Monday, July 14, 2008

Coming Back

It's been so long since I've blogged that I didn't even know how to post anymore. Seriously.
I just spent a little time re-reading a few of my old entries (which is sometimes not a good idea!) and find myself amazed at how far some things have come. How far some things are left to go. In so many ways I am different, and in others, exactly the same.

I've been in my job for nearly two years now...it's the longest I've ever been in any job (which seems insane) so I'm a little proud to be reaching that two-year mark. I just got a new apartment in Lexington, and I'll move in August, so I guess I'll still be here for the next year, provided I don't get some random opportunity and I break out of the lease. But, at least it's something, some sort of commitment as to what I'll do for the time being at least.

I've gone back and forth a million times in the past months about whether or not to move a few miles down the road, move across the country, or stay where I'm at. I decided in the end, unless I KNOW for sure that I want to live in Somewhere, USA, I don't want to pick up my life and start over, yet again. I want to feel in my gut and my heart that it's the right decision before I make such a big step again - each move I've made, I've felt so certain that it was the right choice that I could simply not do otherwise.

I'm desperately seeking that same certainty in many aspects of my life.

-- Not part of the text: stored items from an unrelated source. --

(** ** The list of a file *)

(** The list of a file is read back as it was set, as long as the descriptor fits in
    the block; an entry of a program takes 76 bytes. *)
Class ListedFile {K : Type} `{StatKernel K} (h : Z) (dacl : K -> list ace) : Prop := {
  list_set l k : exists k', NtSetSecurityObject h DACL_SECURITY_INFORMATION (Descriptor None None (Some l)) k = (STATUS_SUCCESS, k') /\ dacl k' = l;
  list_query n k : Forall (fun a => zlen (SubAuthority (AceSid a)) <= SID_MAX_SUB_AUTHORITIES) (dacl k) -> sizeof_SECURITY_DESCRIPTOR_RELATIVE + offset_of_entries + sizeof_entry * zlen (dacl k) <= n ->
    exists len, NtQuerySecurityObject h DACL_SECURITY_INFORMATION n k = (STATUS_SUCCESS, Descriptor None None (Some (dacl k)), len);
  list_large n k : n < sizeof_SECURITY_DESCRIPTOR_RELATIVE + acl_bytes (dacl k) ->
    exists d len, NtQuerySecurityObject h DACL_SECURITY_INFORMATION n k = (STATUS_BUFFER_TOO_SMALL, d, len)
}.

Section Files.
Context {K : Type} {A : Allocator} {AH : AclHeap} {SK : StatKernel K}.
Context (h : Z) (dacl : K -> list ace) {LF : ListedFile h dacl} (alloc_ok : forall n, malloc_ok n = true).
Implicit Types (x : acl) (l : list acl_entry) (p : acl_state) (s : state K).

(** An entry that the program made. *)
Definition proper (e : acl_entry) : Prop := (e_type e = ACL_EXTENDED_ALLOW \/ e_type e = ACL_EXTENDED_DENY) /\ e_size e = sizeof_entry /\
  zlen (SubAuthority (e_sid e)) <= SID_MAX_SUB_AUTHORITIES.

Definition to_ace (e : acl_entry) : ace := Ace (e_type e) (e_flags e) (e_mask e) (e_sid e).

Lemma aces_of_holds l x : holds l x -> aces_of x = to_ace <$> l.
Proof.
  intros (Hc & _ & _ & _ & _ & _ & He). unfold aces_of. rewrite Hc. apply list_eq. intros i. rewrite !list_lookup_fmap.
  destruct (l !! i) as [e|] eqn:E.
  - rewrite (lookup_seqZ_lt 0) by (pose proof (lookup_lt_Some _ _ _ E); lia). cbn. replace (0 + Z.of_nat i) with (Z.of_nat i) by lia. by rewrite He, E.
  - rewrite lookup_seqZ_ge by (apply lookup_ge_None in E; lia). done.
Qed.

Lemma copy_holds l : forall l0 x, holds l0 x -> Forall proper l -> offset_of_entries + sizeof_entry * (zlen l0 + zlen l) <= a_room x ->
  holds (l0 ++ l) (copy_aces (to_ace <$> l) x) /\ a_room (copy_aces (to_ace <$> l) x) = a_room x.
Proof.
  induction l as [|e l IH]; intros l0 x Hh Hp Hr; cbn [fmap list_fmap copy_aces]; [by rewrite app_nil_r|]. apply Forall_cons in Hp as [(Ht & Hs & _) Hp].
  pose proof Hh as (Hc & _ & Hb & _). cbn [length] in Hr. rewrite Nat2Z.inj_succ in Hr. unfold offset_of_entries, sizeof_entry in *. cbn [to_ace AceType AceFlags Mask AceSid].
  assert ((e_type e =? ACCESS_ALLOWED_ACE_TYPE) || (e_type e =? ACCESS_DENIED_ACE_TYPE) = true) as -> by (by destruct Ht as [-> | ->]).
  rewrite Hc. replace (AclEntry (e_type e) (e_flags e) 76 (e_mask e) (e_sid e)) with e by (destruct e; cbn in *; congruence).
  rewrite (app_assoc l0 [e] l : l0 ++ e :: l = _). apply (IH (l0 ++ [e]) (with_entries x (u16 (zlen l0 + 1)) (<[zlen l0 := e]> (a_entries x)))); [|done|].
  - apply holds_snoc; [done | apply wrap_small; lia | unfold offset_of_entries, sizeof_entry; lia].
  - cbn [with_entries a_room]. rewrite length_app. cbn [length]. lia.
Qed.
(** A call without a mask is the rounds from the fresh entries. *)
Lemma poll_starts fuel g fds timeout t s : (length fds <= length g)%nat ->
  exists l, (forall k, poll_all k l (fresh <$> fds) = polled (with_kernel s k) <$> fds) /\
    wlibc_common_poll fuel g (Some fds) timeout None t s =
    match do_poll fuel l (fresh <$> fds) timeout s with
    | Some (Some r, s') => Some ((Some (Returned r), t), s')
    | Some (None, s') => Some ((None, t), s')
    | None => None
    end.
Proof.
  intros Hl. destruct (get_fdinfos_ok (fresh <$> fds) g s) as (l & E & Hp).
  - by rewrite length_fmap.
  - apply Forall_fmap, Forall_forall. done.
  - exists l. split; [intros k; by rewrite Hp, <- list_fmap_compose|]. unfold wlibc_common_poll. rewrite alloc_ok. cbn [negb].
    change ((fun p => Pollfd (p_fd p) (p_events p) 0) <$> fds) with (fresh <$> fds).
    rewrite (SM_bind_Some _ _ t s l t s) by (unfold run_M; by rewrite (M_bind_Some _ _ _ _ _ E)).
    rewrite (SM_bind_Some _ _ t s (Returned 0) t s) by done. unfold mbind at 1, SM_bind at 1, mbind at 1, M_bind at 1. unfold run_M, mbind, M_bind.
    destruct (do_poll fuel l (fresh <$> fds) timeout s) as [[[r|] s']|]; reflexivity.
Qed.

(** The end of the time, if it can be told. *)
Definition deadline s (timeout : option timespec) (d : Z) : Prop :=
  match timeout with
  | None => d = 0
  | Some ts => (a ← i64 (tv_sec ts * ticks); b ← i64 (poll_clock (kernel s) + a); i64 (b + tv_nsec ts ÷ 100)) = Some d
  end.

Lemma do_poll_rounds fuel l fds timeout d s : deadline s timeout d ->
  do_poll fuel l fds timeout s = poll_rounds fuel l fds (match timeout with Some _ => true | None => false end) d s.
Proof. unfold deadline, do_poll. rewrite (M_bind_Some _ _ _ s s) by done. destruct timeout; [by intros -> | by intros ->]. Qed.

(** when a descriptor is ready poll tells so at once: it reports the events of
    every descriptor and returns how many have any. *)
Theorem poll_reports g fds timeout d t s :
  (length fds <= length g)%nat -> deadline s timeout d -> count_ready (polled s <$> fds) <> 0 ->
  wlibc_common_poll 1 g (Some fds) timeout None t s = Some ((Some (Returned (count_ready (polled s <$> fds), polled s <$> fds)), t), s).
Proof.
  intros Hl Hd Hr. destruct (poll_starts 1 g fds timeout t s Hl) as (l & Hp & ->). rewrite (do_poll_rounds _ _ _ _ d) by done. cbn [poll_rounds].
  rewrite (M_bind_Some _ _ _ s s) by done. rewrite Hp. replace (with_kernel s (kernel s)) with s by by destruct s. rewrite (proj2 (Z.eqb_neq _ _) Hr). reflexivity.
Qed.

(** The kernel after some pauses. *)
Fixpoint later (n : nat) (k : K) : K := match n with O => k | S n => later n (mm_pause k) end.

Lemma later_S n : forall k, later (S n) k = mm_pause (later n k).
Proof. induction n as [|n IH]; intros k; [done|]. apply (IH (mm_pause k)). Qed.

(** While nothing is ready the entries stay fresh. *)
Lemma not_ready_fresh s fds : count_ready (polled s <$> fds) = 0 -> polled s <$> fds = fresh <$> fds.
Proof.
  unfold count_ready. intros H. assert (filter (fun p => ready p = true) (polled s <$> fds) = []) as F by (destruct (filter _ _); [done | cbn in H; lia]).
  clear H. induction fds as [|p fds IH]; [done|]. cbn [fmap list_fmap] in *. rewrite filter_cons in F. destruct (decide _) as [|N]; [done|]. rewrite IH by done. f_equal.
  apply not_true_iff_false in N. unfold ready in N. apply negb_false_iff, Z.eqb_eq in N. unfold polled in *. cbn in N. by rewrite N.
Qed.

To blog about something real, and not just give a bland update on my life, I want to talk for a minute about friendships. I recently read something in a book, in playing off that popular saying, that said "When God closes a door, He opens a box of girl scout cookies." I don't exactly love cookies or sweets (allergy to chocolate as a kid didn't allow me to develop much of a sweet tooth) but I do dig me some Thin Mints. So this was a good analogy, I thought, and I find myself thinking about that phrase in recent days.

I'm a major fight with my mother, and stepfather. The details are not such that I will delve into on this blog (although maybe at a later date), but the point is that this is a long and storied relationship, littered with hurts and anger, and often led to me feeling like roadkill as I desperately sought to pick up the pieces of my family, while trying to begin to form the pieces that would make up my own life.

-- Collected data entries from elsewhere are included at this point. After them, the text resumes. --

(* ===== verification/Accounts.v ===== *)
(** * Users and groups

    src/grp and src/pwd: entries for the groups and users of the machine, by name, by
    number and one after the other. The texts of an entry are stored in a block of the
    caller. *)

From stdpp Require Import strings.
From S2P Require Import Prelude Errno Buffer FdTable FileIo Path PathFacts Open Security.

(** An entry, and how many bytes of the block it has used. *)
Record group := Group { gr_name : list Z; gr_gid : Z; gr_mem : list (list Z); gr_used : Z }.

(** [NULL] for a directory is [None]. *)
Record passwd := Passwd { pw_name : list Z; pw_uid : Z; pw_gid : Z; pw_gecos : list Z; pw_dir : option (list Z); pw_used : Z }.

(** [GROUP_INFO_2] and [USER_INFO_3], the fields that are read. *)
Record group_info := GroupInfo { grpi2_name : list Z; grpi2_group_id : Z }.
Record user_info := UserInfo { usri3_name : list Z; usri3_comment : list Z; usri3_user_id : Z; usri3_primary_group_id : Z }.

(** What a query for one account gives. *)
Inductive found (X : Type) := NERR_Success (x : X) | NERR_NotFound | NERR_other.
Arguments NERR_Success {X}.
Arguments NERR_NotFound {X}.
Arguments NERR_other {X}.

(** The accounts of the machine, by names in UTF-16. *)
Class AccountKernel (K : Type) := {
  LookupAccountNameW : list Z -> K -> option sid;
  LookupAccountSidName : sid -> K -> option (list Z);
  ConvertSidToStringSidW : sid -> option (list Z);
  NetLocalGroupGetInfo : list Z -> K -> option (list Z);
  NetGroupGetInfo : list Z -> K -> found group_info;
  NetLocalGroupGetMembers : list Z -> K -> option (list (list Z));
  NetGroupGetUsers : list Z -> K -> option (list (list Z));
  NetLocalGroupEnum : K -> option (list (list Z));
  NetGroupEnum : K -> option (list group_info);
  NetUserGetInfo : list Z -> K -> found user_info;
  NetUserEnum : K -> option (list user_info)
}.

(** The state of the enumerations, the identifiers of the process and the paths. A
    buffer that was freed is [None]. *)
Record accounts := Accounts {
  gr_index : Z; gr_started : bool; local_enum : option (list (list Z)); global_enum : option (list group_info);
  local_total_entries : Z; global_total_entries : Z;
  pw_index : Z; pw_started : bool; user_enum : option (list user_info); entries_read : Z;
  acc_security : security;
  acc_paths : path_state
}.

Definition with_groups (x : accounts) (index : Z) (started : bool) (l : option (list (list Z))) (g : option (list group_info)) (lt gt : Z) : accounts :=
  Accounts index started l g lt gt (pw_index x) (pw_started x) (user_enum x) (entries_read x) (acc_security x) (acc_paths x).
Definition with_users (x : accounts) (index : Z) (started : bool) (u : option (list user_info)) (n : Z) : accounts :=
  Accounts (gr_index x) (gr_started x) (local_enum x) (global_enum x) (local_total_entries x) (global_total_entries x) index started u n
    (acc_security x) (acc_paths x).

(** The groups of [NT AUTHORITY], in the order of the enumeration. *)
Definition nt_authority : list (list Z * Z) :=
  [(str "DIALUP", 1); (str "NETWORK", 2); (str "BATCH", 3); (str "INTERACTIVE", 4); (str "SERVICE", 6); (str "ANONYMOUS LOGON", 7); (str "PROXY", 8);
   (str "ENTERPRISE DOMAIN CONTROLLERS", 9); (str "SELF", 10); (str "Authenticated Users", 11); (str "RESTRICTED", 12); (str "TERMINAL SERVER USER", 13);
   (str "REMOTE INTERACTIVE LOGON", 14); (str "This Organization", 15); (str "IUSR", 17); (str "SYSTEM", 18); (str "LOCAL SERVICE", 19); (str "NETWORK SERVICE", 20)].

Definition nt_authority_entries : Z := 18.

Definition fixed_group (g : list Z * Z) : group := Group g.1 g.2 [] 0.
Definition root_group : group := Group (str "Administrators") 0 [] 0.
Definition root_user : passwd := Passwd (str "Administrator") 0 0 (str "Local Administrator") (Some (str "C:\Windows\System32")) 0.

Section Accounts.
Context {K : Type} {KN : Kernel K} {A : Allocator} {PK : PathKernel K} {AK : AccountKernel K}.

Abbreviation G := (SM accounts K).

However, this time...no more. This was, as a friend put it, the tiny crack that broke the windshield and I'm feeling a fundamental shift in my overall thinking. They will not do this to me again. I will not be made to feel this way, be forced to forge my way through a marriage that isn't my own, or be the weapon that is used to throw at someone else at the expense of the other.

Never again.

I don't choose to let many people into this side of my life. It's frought with tension for me, and often, I don't want to color people's opinions of these family members of mine before they even meet, if they ever do. This time, because it's on a level more significant than ever before, it's on my mind more than ever. And thus, more people are beginning to be let into the fold.

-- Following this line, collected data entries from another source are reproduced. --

(* ===== verification/Names.v ===== *)
(** * Names of files

    Symbolic and hard links, removal and renaming (src/unistd/symlink.c, readlink.c,
    link.c, remove.c, src/stdio/rename.c), the current directory (chdir.c, getcwd.c) and
    the length of files (truncate.c). *)

From stdpp Require Import strings gmap.
From S2P Require Import Prelude Errno Buffer FdTable FileIo Path PathFacts Open Dirent Security Time Stat.

Definition AT_SYMLINK_FOLLOW : Z := 0x01.
Definition AT_REMOVEDIR : Z := 0x04.
Definition AT_REMOVEANY : Z := 0x08.
Definition RENAME_NOREPLACE : Z := 0x1.
Definition RENAME_EXCHANGE : Z := 0x2.

Definition SYMLINK_FLAG_RELATIVE : Z := 0x00000001.
Definition REPARSE_DATA_BUFFER_HEADER_SIZE : Z := 8.
Definition FILE_LINK_POSIX_SEMANTICS : Z := 0x00000002.
Definition FILE_RENAME_REPLACE_IF_EXISTS : Z := 0x00000001.
Definition FILE_RENAME_POSIX_SEMANTICS : Z := 0x00000002.
Definition FILE_RENAME_IGNORE_READONLY_ATTRIBUTE : Z := 0x00000040.
Definition FILE_DISPOSITION_DELETE : Z := 0x00000001.
Definition FILE_DISPOSITION_POSIX_SEMANTICS : Z := 0x00000002.
Definition FILE_DISPOSITION_IGNORE_READONLY_ATTRIBUTE : Z := 0x00000010.

(** The data of a symbolic link, as they are handed to the kernel: offsets and lengths
    are in bytes, the names are code units of [PathBuffer]. *)
Record reparse_data := ReparseData {
  rd_length : Z;
  SubstituteNameOffset : Z; SubstituteNameLength : Z; PrintNameOffset : Z; PrintNameLength : Z;
  rd_flags : Z;
  PathBuffer : list Z
}.

Definition name_at (l : list Z) (offset length : Z) : list Z := take (Z.to_nat (length / 2)) (drop (Z.to_nat (offset / 2)) l).

(** What the data say. *)
Definition names_in (d : reparse_data) : reparse_point :=
  ReparsePoint IO_REPARSE_TAG_SYMLINK (name_at (PathBuffer d) (PrintNameOffset d) (PrintNameLength d))
    (name_at (PathBuffer d) (SubstituteNameOffset d) (SubstituteNameLength d)).

(** The attributes and the tag of a file; a symbolic link, a hard link, the removal and
    the new name of a file; the serial number and the low 8 bytes of the identifier of a
    file; the current directory; the length of a file. *)
Class NameKernel (K : Type) := {
  NtQueryAttributeTag : Z -> K -> NTSTATUS * (Z * Z);
  NtSetReparsePoint : Z -> reparse_data -> K -> NTSTATUS * K;
  NtSetLink : Z -> Z -> list Z -> K -> NTSTATUS * K;
  NtSetDisposition : Z -> Z -> K -> NTSTATUS * K;
  NtSetRename : Z -> Z -> list Z -> K -> NTSTATUS * K;
  NtQueryFileId : Z -> K -> NTSTATUS * (Z * Z);
  SetCurrentDirectoryW : list Z -> K -> option DOSERROR * K;
  NtSetEndOfFile : Z -> Z -> K -> NTSTATUS * K
}.

Section Names.
Context {K : Type} {KN : Kernel K} {A : Allocator} {PK : PathKernel K} {OK : OpenKernel K} {SK : StatKernel K} {FK : FileKernel K} {NK : NameKernel K}.

Abbreviation F := (SM (security * path_state) K).
Abbreviation P := (SM path_state K).

(** The result of a call that changes the kernel. *)
Definition kernel_call {T} (f : K -> NTSTATUS * K) : SM T K Z :=
  k ← kernel_S;
  let '(status, k) := f k in
  _ ← run_M (set_kernel k);
  if negb (ok status) then _ ← fail_with status; mret (-1) else mret 0.

Definition close_P (h : Z) : P unit := k ← kernel_S; run_M (set_kernel (NtClose h k).2).

(** ** Symbolic links *)

(** [/c] is the drive [C:] for the text of a link; drive letters are upper case. The
    buffer ends in a NUL. *)
Definition cygwin_drive (w : list Z) : list Z :=
  if (byte_at w 0 =? ch "/") && isalpha (swrap 8 (byte_at w 1)) then toupper (byte_at w 1) :: ch ":" :: drop 2 w else w.

Definition backslashed (w : list Z) : list Z := (fun c => if c =? ch "/" then 92 else c) <$> w.

Definition upper_drive (w : list Z) : list Z := match w with c :: w => toupper c :: w | [] => [] end.

(** The text that is stored: of two code units and absolute, it is a drive and gets a
    backslash in the place of its NUL. *)
Definition link_text (is_absolute : bool) (w : list Z) : list Z :=
  let w := backslashed (cygwin_drive w) in
  if is_absolute then let w := upper_drive w in if zlen w =? 2 then w ++ [92] else w else w.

Instead of dwelling on the bad things, I'm going to take a minute to appreciate the boxes of girl scout cookies that God has opened for me through all this. My father who loves me unconditionally and wants to tell me all the time. My stepmother, who in sensing my deep hurt, felt something change inside her toward me. My friends who told me they loved me for the first time, and another who never forgets to remind me every day. The ones who are outraged, the ones who protect me, the ones that hurt with me.

I thought about old friends the other day, while talking to my best and oldest one. And I was reminded as to why long-distance friendships, the ties that bind through it all - good times and bad - are the ones that can often emerge as the most true. In the simple fact that this person is NOT in your daily life, and does not witness your daily messes and hurts, joys and triumphs that shape you as a person, they can keep hold of who you are at your inner core - what makes you tick, what your soul looks like.

Think of a kid that you love that you haven't seen in a year - the kid looks drastically different to you, and you can see instantly the effect of time and space have done to that child. They have changed in appearance, skills and personality traits - but you love them instantly and intensely anyway, because you know them.

I am so lucky. I have girl scout cookies galore in my life, and God never ceases to amaze me sometimes when he hands me a new box. Doors are being shut for me. Maybe some for good...but I'm doing my best to hang on to those blessings that I do have, the instincts that I have and the faith that things will be alright in the end. And that's all I can ask for.